Cooperative Multi-Agent Planning with Adaptive Skill Synthesis
Zhiyuan Li, Wenshuai Zhao, Joni Pajarinen
TL;DR
The paper tackles sample efficiency, interpretability, and transferability in cooperative multi-agent systems by introducing COMPASS, a decentralized framework that unites a Vision-Language Model (VLM) based closed-loop planner, an adaptive, demonstration-bootstrapped skill library, and a structured, multi-hop communication protocol. It demonstrates strong performance on SMACv2, particularly in Protoss tasks where it achieves a win rate of $0.57$ and surpasses baselines such as QMIX, MAPPO, HAPPO, and HASAC, while also highlighting the contributions of skill bootstrapping, communication, and self-reflection through extensive ablations. The approach emphasizes interpretable, code-based skills and dynamic strategy refinement in a partially observable, decentralized setting, offering a scalable path toward real-world multi-agent coordination. However, performance gaps in certain race settings (notably Zerg) indicate areas for further generalization and efficiency improvements across diverse unit compositions and tactics.
Abstract
Despite much progress in training distributed artificial intelligence (AI), building cooperative multi-agent systems with multi-agent reinforcement learning (MARL) faces challenges in sample efficiency, interpretability, and transferability.

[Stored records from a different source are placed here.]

(** [ClaudeClient._repair_json] *)
Definition _repair_json (json_str : string) : string :=
  let json_str := drop_trailing_commas "}" false json_str in
  drop_trailing_commas "]" false json_str.

(** The variables of the scan of [_truncate_to_valid_json]. *)
Record Scan := {
  depth_brace : Z;
  depth_bracket : Z;
  in_string : bool;
  escape_next : bool;
  last_valid_pos : Z
}.

Definition scan_start : Scan := {|
  depth_brace := 0; depth_bracket := 0; in_string := false;
  escape_next := false; last_valid_pos := 0
|}.

(** One turn of [for i, char in enumerate(json_str)]. *)
Definition scan_step (st : Scan) (i : Z) (char : ascii) : Scan :=
  if escape_next st then
    {| depth_brace := depth_brace st; depth_bracket := depth_bracket st;
       in_string := in_string st; escape_next := false;
       last_valid_pos := last_valid_pos st |}
  else if Ascii.eqb char BSLASH then
    {| depth_brace := depth_brace st; depth_bracket := depth_bracket st;
       in_string := in_string st; escape_next := true;
       last_valid_pos := last_valid_pos st |}
  else if Ascii.eqb char DQ then
    {| depth_brace := depth_brace st; depth_bracket := depth_bracket st;
       in_string := negb (in_string st); escape_next := false;
       last_valid_pos := last_valid_pos st |}
  else if in_string st then st
  else if Ascii.eqb char "{" then
    {| depth_brace := depth_brace st + 1; depth_bracket := depth_bracket st;
       in_string := false; escape_next := false;
       last_valid_pos := last_valid_pos st |}
  else if Ascii.eqb char "}" then
    {| depth_brace := depth_brace st - 1; depth_bracket := depth_bracket st;
       in_string := false; escape_next := false;
       last_valid_pos :=
         if (depth_brace st - 1 =? 0) && (depth_bracket st =? 0)
         then i + 1 else last_valid_pos st |}
  else if Ascii.eqb char "[" then
    {| depth_brace := depth_brace st; depth_bracket := depth_bracket st + 1;
       in_string := false; escape_next := false;
       last_valid_pos := last_valid_pos st |}
  else if Ascii.eqb char "]" then
    {| depth_brace := depth_brace st; depth_bracket := depth_bracket st - 1;
       in_string := false; escape_next := false;
       last_valid_pos := last_valid_pos st |}
  else st.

Unlike traditional learning-based methods that require extensive interaction with the environment, large language models (LLMs) demonstrate remarkable capabilities in zero-shot planning and complex reasoning. However, existing LLM-based approaches heavily rely on text-based observations and struggle with the non-Markovian nature of multi-agent interactions under partial observability. We present COMPASS, a novel multi-agent architecture that integrates vision-language models (VLMs) with a dynamic skill library and structured communication for decentralized closed-loop decision-making. The skill library, bootstrapped from demonstrations, evolves via planner-guided tasks to enable adaptive strategies. COMPASS propagates entity information through multi-hop communication under partial observability. Evaluations on the improved StarCraft Multi-Agent Challenge (SMACv2) demonstrate COMPASS's strong performance against state-of-the-art MARL baselines across both symmetric and asymmetric scenarios. Notably, in the symmetric Protoss 5v5 task, COMPASS achieved a 57\% win rate, representing a 30 percentage point advantage over QMIX (27\%). Project page can be found at https://stellar-entremet-1720bb.netlify.app/.